This PR extends YJIT's method substitution for String#<< to handle integer codepoints as well. If the string is ASCII-8BIT and the codepoint is a byte value, YJIT will dispatch to rb_str_buf_cat_byte as a fast path for working with binary strings. Otherwise, it'll dispatch to the general rb_str_concat just as vm_opt_ltlt would.

rb_str_buf_cat_byte currently works with both ASCII-8BIT and US-ASCII, but this YJIT side only optimizes for ASCII-8BIT. It could be extended easily enough with an additional comparison. The encoding indices for a handful of encodings, including both ASCII-8BIT and US-ASCII are fixed and sequential, so we could also do a range check. For the time being, I've omitted the handling of US-ASCII. I'd like to get feedback on the simplified PR and extend it with US-ASCII handling if needed (which I'm also not convinced we do).
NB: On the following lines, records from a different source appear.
(** Only task [i] changes. *)
Lemma ok_task_step s i t t' :
  ok s → 0 < n_out → tasks s !! i = Some t → task_ok t' → (∀ q, sender_gone t q = true → sender_gone t' q = true) →
  (∀ q, inflight t' q = inflight t q) →
  (∀ q y, q < n_out → streams s !! key i q = Some y → alive y = true → ended y = false → compat t t' q) →
  ok (set_task i t' s).
Proof.
  intros Hok Hn0 Hi Htk Hg Hfl Hcp.
  assert (Hlt : i < length inputs) by (rewrite <- (ok_tasks_length _ Hok); by eapply lookup_lt_Some).
  destruct (streams s !! key i 0) as [x|] eqn:Hx.
  - apply (ok_step s _ i t t' 0 x x); try done.
    + cbn. by rewrite list_insert_id.
    + intros q y Hq _. by apply Hcp.
    + intros Hal. pose proof (ok_streams _ Hok _ x Hx Hal) as Hx'.
      destruct (ended x) eqn:Hend; [split; [apply Hx'|by eapply all_gone_task, Hx']|].
      apply (chan_ok_task _ _ t); [done| |done]. intros _. rewrite key_mod by lia. by apply (Hcp 0 x).
    + intros q n' Hq. exists n'. split; [done|]. case_decide; [|done]. rewrite Hfl. lia.
  - constructor; cbn; try apply Hok.
    + rewrite length_insert. apply Hok.
    + intros j u [[-> ->]|[_ Hu]]%(lookup_task _ _ _ _ _ _ Hi); [done|by eapply (ok_tasks _ Hok)].
    + intros c y Hy Hal. pose proof (ok_streams _ Hok c y Hy Hal) as Hy'.
      destruct (ended y) eqn:Hend; [split; [apply Hy'|by eapply all_gone_task, Hy']|].
      apply (chan_ok_task _ _ t); [done| |done]. intros Hf%feeds_eq.
      apply (Hcp _ y); [apply Nat.mod_upper_bound; lia|by rewrite Hf|done..].
    + intros p n Hp. rewrite (ok_reserved _ Hok p n Hp). unfold reserved. f_equal. change (tasks (set_task i t' s)) with (<[i := t']> (tasks s)).
      destruct (sum_N_split (λ (_ : nat) t, bytes (inflight t p)) _ _ _ Hi) as (r2 & E2 & F2). by rewrite E2, F2, Hfl.
Qed.

Lemma for_output_app p bs bs' : for_output p (bs ++ bs') = for_output p bs ++ for_output p bs'.
Proof. unfold for_output. by rewrite filter_app, fmap_app. Qed.
Definition optimize (env : string → option string) (opens : string → bool)
    (fs : string → option string) (from_str : string → option Gbt.GbtModel) (c : Gbt.cache) (p : plan)
    : M plan * Gbt.cache :=
  if bool_decide (default "always_build" (env "BF_POLICY") = "ml_guided") then
    let path := default "ml/bf_model.json" (env "BF_MODEL_PATH") in
    let '(model, c') := Gbt.load_model_once fs from_str path c in
    match model with
    | Some model =>
        (r ← insert_bloom_filters_ml env opens fs p model (memory_budget env); mret r.1, c')
    | None => (always_build p, c')
    end
  else (always_build p, c).
End Rule.

(** ** What the rewrite inserts *)

Section Inserted.
Context `{Nodes, !NodesOk}.

(** The resolvable key pairs of the inner joins, children first. *)
Fixpoint key_pairs (p : plan) : list (string * string) :=
  match p with
  | HashJoinExec j l r =>
      key_pairs l ++ key_pairs r ++
      (if bool_decide (join_type j = Inner) then omap (resolve (schema l) (schema r)) (on j) else [])
  | BloomFilterBuildExec input _ _ | BloomFilterProbeExec input _ _ => key_pairs input
  | OtherExec _ inputs => concat (map key_pairs inputs)
  end.

(** Every node accepts its own children. *)
Fixpoint plan_valid (p : plan) : Prop :=
  match p with
  | HashJoinExec j l r => plan_valid l ∧ plan_valid r ∧ ∃ p', hash_join_build j l r = Ok p'
  | BloomFilterBuildExec input _ _ | BloomFilterProbeExec input _ _ => plan_valid input
  | OtherExec n inputs =>
      foldr (λ q acc, plan_valid q ∧ acc) True inputs ∧
      (inputs ≠ [] → ∃ n', node_rebuild n (map schema inputs) = Ok n')
  end.

Definition insert_all (accept : string * string → bool) : list plan → M (list plan) :=
  fix insert_all ps :=
    match ps with
    | [] => mret []
    | p :: ps => p' ← insert_filters false accept p; ps' ← insert_all ps; mret (p' :: ps')
    end.
(** * recipes-api: the recipe handlers, in memory and on a relational table

    The repository holds the same five HTTP handlers three times: once over a
    package-level slice [recipes] (the in-memory program), and twice over a
    gorm connection (the single-file database program and its split into
    [handlers/recipe-handler.go] and [models/recipe.go], whose handler bodies
    are the same text).  The development embeds both families:

    - [InMemory]: the handlers over [var recipes []Recipe];
    - [Database]: the handlers of [handlers/recipe-handler.go] over a table,
      with the gorm calls they make given as functions on the rows.

    A handler is a function from the request and the state of the process to
    the sequence of [c.JSON] calls it makes and the state it leaves. *)

From Stdlib Require Import ZArith Lia String Ascii.
From stdpp Require Import base list strings.

Local Open Scope string_scope.
Local Open Scope list_scope.
Local Open Scope Z_scope.

(** ** Go strings

    A Go string is a sequence of bytes; so is a Rocq [string]. *)

Module GoStrings.

(** [strings.ToLower] on one byte of an ASCII string: ['A'..'Z'] move to
    ['a'..'z'], every other byte stays.  Go lowers the other upper-case
    letters of Unicode too, so [ToLower] is Go's function on ASCII strings
    ([ascii_only]) and the facts about the lowering search are stated for
    those. *)
Definition toLowerByte (c : ascii) : ascii :=
  let n := N_of_ascii c in
  if ((65 <=? n) && (n <=? 90))%N then ascii_of_N (n + 32) else c.

Fixpoint ToLower (s : string) : string :=
  match s with
  | EmptyString => EmptyString
  | String c s' => String (toLowerByte c) (ToLower s')
  end.

(** [strings.HasPrefix s prefix]. *)
Fixpoint HasPrefix (s prefix : string) {struct prefix} : bool :=
  match prefix, s with
  | EmptyString, _ => true
  | String _ _, EmptyString => false
  | String p prefix', String c s' => Ascii.eqb c p && HasPrefix s' prefix'
  end.

(** [strings.Contains s substr]: [substr] occurs in [s] at some offset. *)
Fixpoint Contains (s substr : string) : bool :=
  HasPrefix s substr ||
  match s with
  | EmptyString => false
  | String _ s' => Contains s' substr
  end.

(** A string all of whose bytes are below 128. *)
Definition ascii_byte (c : ascii) : bool := (N_of_ascii c <? 128)%N.

Fixpoint ascii_only (s : string) : bool :=
  match s with
  | EmptyString => true
  | String c s' => ascii_byte c && ascii_only s'
  end.

(** What "contains as a substring" means. *)
Definition substring_of (sub s : string) : Prop :=
  ∃ a b : string, s = (a ++ sub ++ b)%string.

End GoStrings.
Export GoStrings.

(** ** The Recipe entity *)

(** [time.Time] as a count of nanoseconds from the zero instant
    (January 1, year 1, 00:00:00 UTC), which is the zero value of the type. *)
Definition Time := Z.
Definition IsZero (t : Time) : bool := t =? 0.

(** A Go [[]string]: [None] is the nil slice (what a JSON body that omits
    the field or gives [null] decodes to), [Some l] a slice holding [l]
    ([Some []] is what the JSON text for an empty array decodes to).  Ranging
    over either visits [elems]. *)
Definition StringSlice := option (list string).

Definition elems (s : StringSlice) : list string :=
  match s with
  | None => []
  | Some l => l
  end.

Record Recipe := mkRecipe {
  ID : string;
  Name : string;
  Tags : StringSlice;
  Ingredients : StringSlice;
  Instructions : StringSlice;
  PublishedAt : Time
}.

Definition set_ID (id : string) (r : Recipe) : Recipe :=
  mkRecipe id (Name r) (Tags r) (Ingredients r) (Instructions r) (PublishedAt r).

Definition set_PublishedAt (t : Time) (r : Recipe) : Recipe :=
  mkRecipe (ID r) (Name r) (Tags r) (Ingredients r) (Instructions r) t.

(** ** What a handler sees and writes *)

(** The outcome of [c.ShouldBindJSON(&recipe)]: the text of the error, or the
    record the body decodes to. *)
Inductive Bind :=
| BindErr (msg : string)
| BindOk (recipe : Recipe).

(** The error of a gorm call: gorm's own "record not found" and "WHERE
    conditions required", and the error of the database driver for a second
    row with a key the table has (gorm is opened without error translation,
    so this one reaches the handler as the driver made it). *)
Inductive dbError :=
| ErrRecordNotFound
| ErrUniqueViolation
| ErrMissingWhereClause.

(** The second argument of [c.JSON].  [DriverErrorH err] carries the text
    [err.Error()], which is the driver's and is left as it is. *)
Inductive Payload :=
| ErrorH (msg : string)            (* gin.H{"error": msg} *)
| DriverErrorH (err : dbError)     (* gin.H{"error": err.Error()} *)
| MessageH (msg : string)          (* gin.H{"message": msg} *)
| OneRecipe (recipe : Recipe)
| ManyRecipes (recipes : list Recipe).

(** One call [c.JSON(status, payload)]. *)
Definition Reply : Type := Z * Payload.

Definition StatusOK : Z := 200.
Definition StatusBadRequest : Z := 400.
Definition StatusNotFound : Z := 404.
Definition StatusInternalServerError : Z := 500.

(** What reading and decoding [recipes.json] gives at start-up: the file
    cannot be read; [json.Unmarshal] returns an error, having put [decoded]
    into the slice (nothing for a syntax error, the records it could decode
    for a value of the wrong type); or the file decodes to [batch]. *)
Inductive RecipesFile :=
| ReadError
| ParseError (decoded : list Recipe)
| Parsed (batch : list Recipe).

(** A [log.Fatalf] of the start-up load, which ends the process: which of
    the three it is, with the name of the record and the error of the
    insert for the third; the text of the error is the driver's. *)
Inductive Fatal :=
| FatalReading
| FatalParsing
| FatalInserting (name : string) (err : dbError).

(** ** The in-memory program: handlers over [var recipes []Recipe] *)

Module InMemory.

(** The state of the process: the package-level slice, and how many
    identifiers [xid.New()] and how many readings [time.Now()] have been
    handed out so far. *)
Record World := mkWorld {
  recipes : list Recipe;
  xids : nat;
  nows : nat
}.

Definition set_recipes (rs : list Recipe) (w : World) : World :=
  mkWorld rs (xids w) (nows w).

(** A request the router dispatches to one of the five handlers. *)
Inductive Request :=
| POST_recipes (body : Bind)
| GET_recipes
| PUT_recipes (id : string) (body : Bind)
| DELETE_recipes (id : string)
| GET_recipes_search (tag : string).

Section Program.

(** The outside of the process: [xid_String n] is the text of the [n]-th
    identifier the xid generator produces, [clock n] the [n]-th reading of
    the wall clock. *)
Variable xid_String : nat → string.
Variable clock : nat → Time.
(** * govfx: computed-style maps and hexadecimal colour conversion

    A shallow embedding of the style utilities of the govfx animation
    library: the later revision of the file (package [govfx], with
    vendor-name clean-up, multi-value properties, [ToRGB] and [Unit]) and
    the [RGBA] function of the earlier revision [css.go] (package [vfx]).

    Go strings are byte sequences: they are modelled by [string], whose
    characters are the 256 byte values.  A Go call that can fail at run time
    with an index or slice fault is modelled in the [exec] monad. *)

From Stdlib Require Import ZArith Ascii String List Lia DecimalString.
From stdpp Require Import gmap strings.

Local Open Scope string_scope.

(** ** Run-time faults *)

Inductive fault : Set :=
| IndexOutOfRange
| SliceOutOfRange
| NilDereference.

Inductive exec (A : Type) : Type :=
| Ret (a : A)
| Fault (f : fault).

Arguments Ret {A} a.
Arguments Fault {A} f.

Definition bind {A B : Type} (m : exec A) (k : A -> exec B) : exec B :=
  match m with
  | Ret a => k a
  | Fault f => Fault f
  end.

Notation "'let*' x := m 'in' k" := (bind m (fun x => k))
  (at level 10, x name, m at level 100, k at level 200).

Definition returns {A : Type} (m : exec A) : Prop := exists a, m = Ret a.
Definition faults {A : Type} (m : exec A) : Prop := exists f, m = Fault f.

(** ** The parts of Go's standard library the code calls *)

Module Go.

(** [len(s)]: the number of bytes. *)
Definition len (s : string) : nat := String.length s.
Please advise if the mechanism I'm using to handle polymorphic dispatch is incorrect. We already have jit_rb_str_concat as a method substitution for String#<<, but it deliberately only handled string arguments. I could have merged the two, but that struck me as being complicated. However, I also don't know if it's fine to call between methods like this. And, it ends up duplicating some of the type checks to ensure we dispatch to the correct type depending on what we see at compile time. I was unsure on how to handle the runtime guards, so please pay extra attention to that.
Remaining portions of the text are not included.